Tesla is eyeing a possible solution: small stores that sell cold beverages and salty snacks, located adjacent to its Supercharger stations, so you can fill your belly while the charging station powers your car. Yep, Tesla wants to build gas stations (minus the gas, of course).
According to GrubStreet (citing a report in trade publication Restaurant Business), Tesla’s chief technology officer J.B. Straubel gave a presentation at FSTEC, the industry’s biggest food tech conference, about the company’s plan to attach convenience stores to some of the Supercharger stations across the US. Straubel even showed off what’s been described as “an aerial depiction of a recharge center that included what looked exactly like a c-store.” (C-store is industry-speak for “convenience store.”)
(We’ve asked a Tesla spokesperson for a copy of the rendering and will update this post if and when we hear back.)
“People are coming and spending 20 to 30 minutes at these stops,” Straubel explained according to GrubStreet. “They want to eat, they want to have a cup of coffee, and they want to use the bathroom.”
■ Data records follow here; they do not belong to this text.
Lemma apply_edit_frame e t :
  same_card t (apply_edit e t).1 ∧ t_column (apply_edit e t).1 = t_column t ∧
  t_lane (apply_edit e t).1 = t_lane t ∧ t_rank (apply_edit e t).1 = t_rank t ∧
  t_key (apply_edit e t).1 = t_key t ∧ t_archived_at (apply_edit e t).1 = t_archived_at t ∧
  t_updated_at (apply_edit e t).1 = t_updated_at t.
Proof.
  apply (apply_edit_keeps (λ t', same_card t t' ∧ t_column t' = t_column t ∧
    t_lane t' = t_lane t ∧ t_rank t' = t_rank t ∧ t_key t' = t_key t ∧
    t_archived_at t' = t_archived_at t ∧ t_updated_at t' = t_updated_at t)); done.
Qed.

(** An edit that does not name the assignee leaves it. *)
Lemma apply_edit_assignee e t : e_assignee e = None → t_assignee (apply_edit e t).1 = t_assignee t.
Proof.
  intros He. unfold apply_edit. rewrite He. cbv zeta.
  change (set_field t_assignee with_assignee "assignee" None ?st) with st.
  by repeat (apply (set_field_keeps (λ t', t_assignee t' = t_assignee t)); [done|]).
Qed.

(** One operation on a card: [b] and [l] are an accepted board and its lane. *)
Inductive card_step : Task → Task → Prop :=
| card_pull t agent b named now t' r :
    board_check b = Ok tt → pull t agent b named now = Some (t', r) → card_step t t'
| card_take_over t agent from now : card_step t (take_over t agent from now).1
| card_move_to t by_ human l now : card_step t (move_to t by_ human l now).1
| card_update t by_ human e now : card_step t (update t by_ human e now).1
| card_archive t by_ human now : card_step t (archive t by_ human now).1
| card_unarchive t human now : card_step t (unarchive t human now).1.

Lemma pull_cases t agent b named now :
  board_check b = Ok tt →
  ∃ here target,
    lane_of b t = Some here ∧ lane b (pull_target b) = Some target ∧ category target = InProgress ∧
    pull t agent b named now =
      if is_some (t_archived_at t) then Some (t, Err Archived)
      else
        let in_source := slug here == pull_source b in
        if negb (in_source || (named && open t))
           || negb (match t_assignee t with None => true | Some h => (h == agent) && in_source end)
        then Some (t, Err (Taken (t_assignee t) (t_column t)))
        else if negb (trim (t_external_blocker t) == "")
        then Some (t, Err (Invalid "the card waits on something off the board"))
        else Some (with_updated_at now (with_assignee (Some agent)
                     (if in_source || negb (working (t_column t)) then place target now t else t)), Ok tt).
Proof.
  intros Hc. pose proof (board_check_checked b Hc) as Hck.
  destruct (lane_of_spec b t (checked_lanes _ Hck)) as (here & Hh & _).
  destruct (checked_target _ Hck) as (target & Ht & Htc).
  exists here, target. split_and!; try done. unfold pull. rewrite Hh, Ht. simpl.
  destruct (is_some (t_archived_at t)); [done|].
  destruct (_ || negb _); [done|]. destruct (negb (trim _ == _)); [done|].
  by destruct (_ || negb (working _)).
Qed.

(** Nothing but an edit touches what the check looks at, and an edit is checked. *)
Lemma card_step_keeps t t' : card_step t t' → task_check t = Ok tt → same_card t t' ∧ task_check t' = Ok tt.
Proof.
  destruct 1 as [t agent b named now t' r Hb Hp|t agent from now|t by_ human l now
                |t by_ human e now|t by_ human now|t human now]; intros Hok.
  - destruct (pull_cases t agent b named now Hb) as (here & target & _ & _ & _ & Heq).
    rewrite Heq in Hp. cbv zeta in Hp. clear Heq.
    destruct (is_some _); [by simplify_eq|]. destruct (_ || negb (match t_assignee t with None => _ | _ => _ end)); [by simplify_eq|].
    destruct (negb (trim _ == _)); [by simplify_eq|]. injection Hp as <- _.
    by destruct (_ || _).
  - unfold take_over. destruct (is_some _); [done|]. by destruct (_ || _).
  - unfold move_to. destruct (is_some _); [done|]. destruct (_ && is_none_or _ (t_assignee t)); [done|].
    destruct (_ && _); simpl; [by destruct (is_none _)|]. by destruct (_ && _).
  - unfold update. destruct (is_some (t_archived_at t)); [done|]. destruct (_ && _); [done|].
    pose proof (apply_edit_frame e t) as [Hs _]. destruct (apply_edit e t) as [next changed]; simpl in *.
    destruct (task_check next) as [[]|] eqn:E; simpl; [|done]. by destruct (_ =? _)%nat.
  - unfold archive. destruct (is_some _); [done|]. by destruct (_ && _).
  - unfold unarchive. destruct (negb human); [done|]. by destruct (is_some _).
Qed.
End Cards.

(** *** The walk *)
Section Walk.
Context (task : string) (next : string → list string).
Implicit Types (st : gset string * list string) (R : gset string).

Definition waits_on (a b : string) : Prop := b ∈ next a.

Lemma walk_mono turns turns' st ans :
  walk turns task next st = Some ans → (turns ≤ turns')%nat → walk turns' task next st = Some ans.
Proof.
  revert turns' st. induction turns as [|turns IH]; intros turns' st; simpl; [done|].
  destruct turns' as [|turns']; simpl; [lia|]. destruct (walk_step _ _ _); [done|].
  intros ? ?. apply IH; [done|lia].
Qed.

(** The walk ends: a turn shortens the stack or grows the visited set, which
    stops growing past 4096. *)
Lemma walk_ends st : ∃ turns ans, walk turns task next st = Some ans.
Proof.
  remember (4097 - size st.1)%nat as m eqn:Hm. revert st Hm.
  induction m as [m IHm] using lt_wf_ind. intros [seen stack] Hm. revert Hm.
  induction stack as [|id stack IH]; intros Hm; simpl in Hm; [by exists 1%nat, false|].
  destruct (walk_step task next (seen, id :: stack)) as [ans|st'] eqn:E.
  { exists 1%nat, ans. simpl. by rewrite E. }
  enough (∃ turns ans, walk turns task next st' = Some ans) as (turns & ans & Hw).
  { exists (S turns), ans. simpl. by rewrite E. }
  unfold walk_step in E. simpl in E. destruct (id == task); [done|].
  destruct (Nat.ltb_spec 4096 (size seen)) as [Hbig|Hsmall]; simpl in E.
  { simplify_eq. by apply IH. }
  case_bool_decide as Hin; simplify_eq; [by apply IH|].
  eapply IHm; [|done]. simpl. rewrite size_union by set_solver. rewrite size_singleton. lia.
Qed.

(** A yes is a path back to the card. *)
Lemma walk_true turns st :
  walk turns task next st = Some true → ∃ x, x ∈ st.2 ∧ rtc waits_on x task.
Proof.
  revert st. induction turns as [|turns IH]; intros [seen stack]; simpl; [done|].
  unfold walk_step. simpl. destruct stack as [|id stack]; [done|].
  destruct (id == task) eqn:E; split_and_bool.
  { intros _. subst. exists task. split; [left|done]. }
  destruct (_ || _); intros (x & Hx & Hr)%IH; simpl in Hx.
  - exists x. split; [by right|done].
  - apply elem_of_app in Hx as [Hx|Hx]; [|exists x; split; [by right|done]].
    exists id. split; [left|]. eapply rtc_l; [|done].
    unfold waits_on. apply list_elem_of_In. apply in_rev. by apply list_elem_of_In.
Qed.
He insisted, though, that Tesla has no interest in managing a full-service food operation. “We already have been working with restaurants,” he explained. “That can only start scaling up.” Indeed, in 2016, Tesla formed a partnership with US-chain Ruby Tuesday to build electric car chargers in the restaurants’ parking lots.
Investing scarce capital dollars in a nationwide retail construction project may not make a ton of sense — especially right in the middle of the rollout of the Model 3, its first mass-market vehicle — but I’d be lying if I said that the idea of a Tesla-branded Slushee didn’t sound super appealing.